Task data:
(** Armed: the bits were quiet, and the event is in the slot. *)
Lemma iteration_wait w x io1 :
  good w -> arm_d d (wfresh (interleave w)) (wio (interleave w)) = (Some x, io1) ->
  exists w', runs (handle i0) loop_body w (Ok None) w' /\ good w' /\ passed w w' /\
    (length (wscript w') < length (wscript w))%nat /\ length (wirq w') = length (wirq w).
Proof.
  intros Hg Harm. destruct (later_interleave w) as [m1 Hl1]. set (w1 := interleave w) in *.
  pose proof (later_good _ _ _ Hl1 Hg) as Hg1.
  destruct (arm_d_Some _ _ _ _ _ Harm) as (-> & Hb & ->). set (e := wfresh w1) in *.
  set (w2 := bump_fresh (with_io (set_slot (dmask d) e (wio w1)) w1)).
  assert (slot_of d (wio w2) = Some e) as Hsl.
  { simpl. by rewrite slot_set_slot, eqb_reflx. }
  assert (bits d (wio w2) = false) as Hb2.
  { unfold bits. simpl. by rewrite readiness_set_slot. }
  assert (good w2) as Hg2.
  { destruct Hg1. split; simpl; try done.
    - unfold no_shutdown. by rewrite readiness_set_slot.
    - intros Hr. unfold bits. simpl. rewrite readiness_set_slot. by apply g_seen0.
    - intros x Hx. specialize (g_fired0 x Hx). lia.
    - intros dd x. rewrite slot_set_slot. destruct (eqb dd d); [intros [= <-]; lia|].
      intros Hx. specialize (g_slots0 dd x Hx). lia. }
  destruct (later_interleave w2) as [m2 Hl2].
  destruct (await_ok e (length (wscript (interleave w2))) w2 (interleave w2) m2)
    as (w3 & m3 & Haw & Hl3 & Hg3 & Hf3); [done|done|by eapply later_good|
    by eapply later_waiting; [done|done|right]|].
  exists w3. split_and!; [|done| |..].
  - eapply runs_pbind; [apply runs_pop; simpl; rewrite bool_decide_true by done; fold w1; fold e;
      by rewrite Harm|].
    eapply runs_pbind; [|apply runs_pret]. apply runs_pcall. simpl. fold w2. by rewrite Haw.
  - eapply passed_trans; [by eapply passed_later|]. by eapply (passed_later w2).
  - pose proof (passed_length _ _ (passed_later _ _ _ Hl1)) as Hle1.
    pose proof (passed_length _ _ (passed_later _ _ _ Hl3)) as Hle2.
    change (length (wscript w2)) with (length (wscript w1)) in Hle2.
    destruct (Nat.eq_dec (length (wscript w3)) (length (wscript w2))) as [Heq|Hne];
      [|change (length (wscript w2)) with (length (wscript w1)) in Hne; lia].
    pose proof (later_same_script _ _ _ Hl3 Heq) as ->.
    destruct (later_still _ _ _ Hl3 eq_refl) as [_ Hfeq]. rewrite Hfeq in Hf3.
    pose proof (g_fired _ Hg1 e Hf3). subst e. lia.
  - destruct (later_frame _ _ _ Hl1) as [_ <-]. by destruct (later_frame _ _ _ Hl3) as [_ ->].
Qed.

(** Not armed: the state in which the call is made. *)
Lemma armed_ready w io1 :
  good w -> arm_d d (wfresh (interleave w)) (wio (interleave w)) = (None, io1) ->
  let w2 := bump_fresh (with_io io1 (interleave w)) in
  handle i0 _ (IoArm d i0) w = Some (None, w2) /\ good w2 /\ passed w w2 /\
  bits d (wio w2) = true /\ tick_d d (wio w2) = tick_of (readiness (wio w2)) /\
  wirq w2 = wirq w /\
  (length (wscript w2) = length (wscript w) -> bits d (wio w) = true).
Proof.
  intros Hg Harm w2. destruct (later_interleave w) as [m1 Hl1].
  pose proof (later_good _ _ _ Hl1 Hg) as Hg1.
  destruct (arm_d_None _ _ _ _ Harm) as (Hb & Hr & Ht & Hrd & Hwr).
  assert (bits d io1 = true) as Hb2 by (unfold bits in *; congruence).
  split_and!; try done.
  - simpl. rewrite bool_decide_true by done. by rewrite Harm.
  - destruct Hg1. split; simpl; try done.
    + unfold no_shutdown in *. congruence.
    + intros _. by left.
    + intros x Hx. specialize (g_fired0 x Hx). lia.
    + intros dd x Hx. assert (slot_of dd (wio (interleave w)) = Some x) as Hx'
        by (destruct dd; simpl in *; congruence). specialize (g_slots0 dd x Hx'). lia.
  - by eapply passed_later in Hl1.
  - simpl. congruence.
  - apply (later_frame _ _ _ Hl1).
  - intros Heq. simpl in Heq. pose proof (later_same_script _ _ _ Hl1 Heq) as ->.
    destruct (later_still _ _ _ Hl1 eq_refl) as [Hio _]. by rewrite <- Hio.
Qed.

Lemma good_irq w : good w -> good (next_irq w).
Proof. by intros []. Qed.

Lemma with_k_same w : with_k (wk w) w = w.
Proof. by destruct w. Qed.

Exercise instructions:
From the records above, reproduce exactly the lines from the one with "[|change (length (wscript" to the one with "pose proof (g_fired", both included, and no others.

Your response:
      [|change (length (wscript w2)) with (length (wscript w1)) in Hne; lia].
    pose proof (later_same_script _ _ _ Hl3 Heq) as ->.
    destruct (later_still _ _ _ Hl3 eq_refl) as [_ Hfeq]. rewrite Hfeq in Hf3.
    pose proof (g_fired _ Hg1 e Hf3). subst e. lia.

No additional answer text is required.